• TASK TO COMPLETE: When you find the line with "VString (s : string)" among the records below, reproduce it and each line after it exactly, ending with the line with "Inductive t : Type := info | warn | error.".

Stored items
------------------------------------------------------------------------
(** * type-mapper: the conversion engine and the validator chains

    A shallow embedding of [src/mapper.ts] and [src/validation.ts].

    Mutable objects are modelled by explicit state passing.  The issue list
    and the path stack of one [Mapper.convert] call live in a single
    [ValidationContext] record: in the source the [path] array handed to
    [internalCreateInstance] and the [_path] field of the context are the
    same array, so one field stands for both. *)

From Stdlib Require Import List String Ascii ZArith Bool Arith Lia.
From Stdlib Require Import DecimalString DecimalNat.
Import ListNotations.
Local Open Scope string_scope.
Local Open Scope list_scope.

Set Warnings "-register-all".

(** ** Untyped data *)

(** The values the engine walks: what [JSON.parse] produces, plus
    [undefined] and [NaN], the number the validators single out.  The other
    numbers are integers; objects keep their own properties in insertion
    order.  Class instances are objects as well. *)
Inductive value : Type :=
| VUndefined
| VNull
| VBoolean (b : bool)
| VNumber (n : Z)
| VNaN
| VString (s : string)
| VArray (elems : list value)
| VObject (fields : list (string * value)).

(** [v == null] *)
Definition is_nullish (v : value) : bool :=
  match v with VUndefined | VNull => true | _ => false end.

(** [typeof v] *)
Definition typeof (v : value) : string :=
  match v with
  | VUndefined => "undefined"
  | VNull => "object"
  | VBoolean _ => "boolean"
  | VNumber _ => "number"
  | VNaN => "number"
  | VString _ => "string"
  | VArray _ => "object"
  | VObject _ => "object"
  end.

(** JavaScript truthiness, as used by [if (mapping.defaultValue)]. *)
Definition truthy (v : value) : bool :=
  match v with
  | VUndefined | VNull => false
  | VBoolean b => b
  | VNumber n => negb (n =? 0)%Z
  | VNaN => false
  | VString s => negb (s =? "")
  | VArray _ | VObject _ => true
  end.

(** A number in decimal digits: what the host prints for an integer up to
    [Number.MAX_SAFE_INTEGER] in magnitude (larger ones lose digits or are
    printed with an exponent by the host, and not here). *)
Definition nat_to_string (n : nat) : string :=
  NilEmpty.string_of_uint (Nat.to_uint n).

Definition Z_to_string (z : Z) : string :=
  match z with
  | Z0 => "0"
  | Zpos p => nat_to_string (Pos.to_nat p)
  | Zneg p => "-" ++ nat_to_string (Pos.to_nat p)
  end.

(** ** Diagnostics *)

Module IssueLevel.
Inductive t : Type := info | warn | error.

(** The numeric value of the enum member. *)
Definition num (l : t) : Z :=
  match l with info => 0 | warn => 1 | error => 2 end%Z.

Definition eqb (a b : t) : bool := (num a =? num b)%Z.

(** The larger of two levels under info < warn < error. *)
Definition max (a b : t) : t := if (num a <? num b)%Z then b else a.
End IssueLevel.

(** A path segment is a property name or a numeric index. *)
Inductive segment : Type :=
| SegName (s : string)
| SegIndex (n : nat).

Record ValidationIssue : Type := {
  path : string;
  level : IssueLevel.t;
  message : string
}.

(** [ValidationContext]: the issue list (oldest first) and the shared path
    stack (bottom first). *)
Record ValidationContext : Type := {
  issues : list ValidationIssue;
  _path : list segment
}.

Fixpoint pathString_from (str : string) (p : list segment) : string :=
  match p with
  | [] => str
  | SegName s :: rest =>
      pathString_from (if (str =? "") then str ++ s else str ++ "." ++ s) rest
  | SegIndex n :: rest =>
      pathString_from (str ++ "[" ++ nat_to_string n ++ "]") rest
  end.

(** [ValidationContext.pathString] *)
Definition pathString (ctx : ValidationContext) : string :=
  pathString_from "" (_path ctx).

Module VC.
(** [ValidationContext.addIssue] *)
Definition addIssue (lvl : IssueLevel.t) (msg : string)
           (ctx : ValidationContext) : ValidationContext :=
  {| issues := issues ctx ++
                 [{| path := pathString ctx; level := lvl; message := msg |}];
     _path := _path ctx |}.

Definition info := addIssue IssueLevel.info.
Definition warn := addIssue IssueLevel.warn.
Definition error := addIssue IssueLevel.error.

Definition push (s : segment) (ctx : ValidationContext) : ValidationContext :=
  {| issues := issues ctx; _path := _path ctx ++ [s] |}.

Definition pop (ctx : ValidationContext) : ValidationContext :=
  {| issues := issues ctx; _path := removelast (_path ctx) |}.
End VC.

(** An [IValidationContext] is either the plain context or a
    [TrackingValidationContext] around another one. *)
Inductive IValidationContext : Type :=
| Plain (c : ValidationContext)
| Tracking (maximumSeverity : option IssueLevel.t) (context : IValidationContext).

(** [!this.maximumSeverity || level > this.maximumSeverity]: an unset
    maximum and the level [info] (numerically 0) are both falsy. *)
Definition should_raise (lvl : IssueLevel.t) (m : option IssueLevel.t) : bool :=
  match m with
  | None => true
  | Some cur =>
      (IssueLevel.num cur =? 0)%Z || (IssueLevel.num cur <? IssueLevel.num lvl)%Z
  end.

Definition raise (lvl : IssueLevel.t) (m : option IssueLevel.t)
  : option IssueLevel.t :=
  if should_raise lvl m then Some lvl else m.

Fixpoint addIssue (lvl : IssueLevel.t) (msg : string) (ctx : IValidationContext)
  : IValidationContext :=
  match ctx with
  | Plain c => Plain (VC.addIssue lvl msg c)
  | Tracking m inner => Tracking (raise lvl m) (addIssue lvl msg inner)
  end.

Fixpoint info (msg : string) (ctx : IValidationContext) : IValidationContext :=
  match ctx with
  | Plain c => Plain (VC.info msg c)
  | Tracking m inner => Tracking (raise IssueLevel.info m) (info msg inner)
  end.

Fixpoint warn (msg : string) (ctx : IValidationContext) : IValidationContext :=
  match ctx with
  | Plain c => Plain (VC.warn msg c)
  | Tracking m inner => Tracking (raise IssueLevel.warn m) (warn msg inner)
  end.

Fixpoint error (msg : string) (ctx : IValidationContext) : IValidationContext :=
  match ctx with
  | Plain c => Plain (VC.error msg c)
  | Tracking m inner => Tracking (raise IssueLevel.error m) (error msg inner)
  end.

(** The issue list seen through any wrapper ([get issues]). *)
Fixpoint issues_of (ctx : IValidationContext) : list ValidationIssue :=
  match ctx with
  | Plain c => issues c
  | Tracking _ inner => issues_of inner
  end.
------------------------------------------------------------------------
• OUTPUT:
| VString (s : string)
| VArray (elems : list value)
| VObject (fields : list (string * value)).

(** [v == null] *)
Definition is_nullish (v : value) : bool :=
  match v with VUndefined | VNull => true | _ => false end.

(** [typeof v] *)
Definition typeof (v : value) : string :=
  match v with
  | VUndefined => "undefined"
  | VNull => "object"
  | VBoolean _ => "boolean"
  | VNumber _ => "number"
  | VNaN => "number"
  | VString _ => "string"
  | VArray _ => "object"
  | VObject _ => "object"
  end.

(** JavaScript truthiness, as used by [if (mapping.defaultValue)]. *)
Definition truthy (v : value) : bool :=
  match v with
  | VUndefined | VNull => false
  | VBoolean b => b
  | VNumber n => negb (n =? 0)%Z
  | VNaN => false
  | VString s => negb (s =? "")
  | VArray _ | VObject _ => true
  end.

(** A number in decimal digits: what the host prints for an integer up to
    [Number.MAX_SAFE_INTEGER] in magnitude (larger ones lose digits or are
    printed with an exponent by the host, and not here). *)
Definition nat_to_string (n : nat) : string :=
  NilEmpty.string_of_uint (Nat.to_uint n).

Definition Z_to_string (z : Z) : string :=
  match z with
  | Z0 => "0"
  | Zpos p => nat_to_string (Pos.to_nat p)
  | Zneg p => "-" ++ nat_to_string (Pos.to_nat p)
  end.

(** ** Diagnostics *)

Module IssueLevel.
Inductive t : Type := info | warn | error.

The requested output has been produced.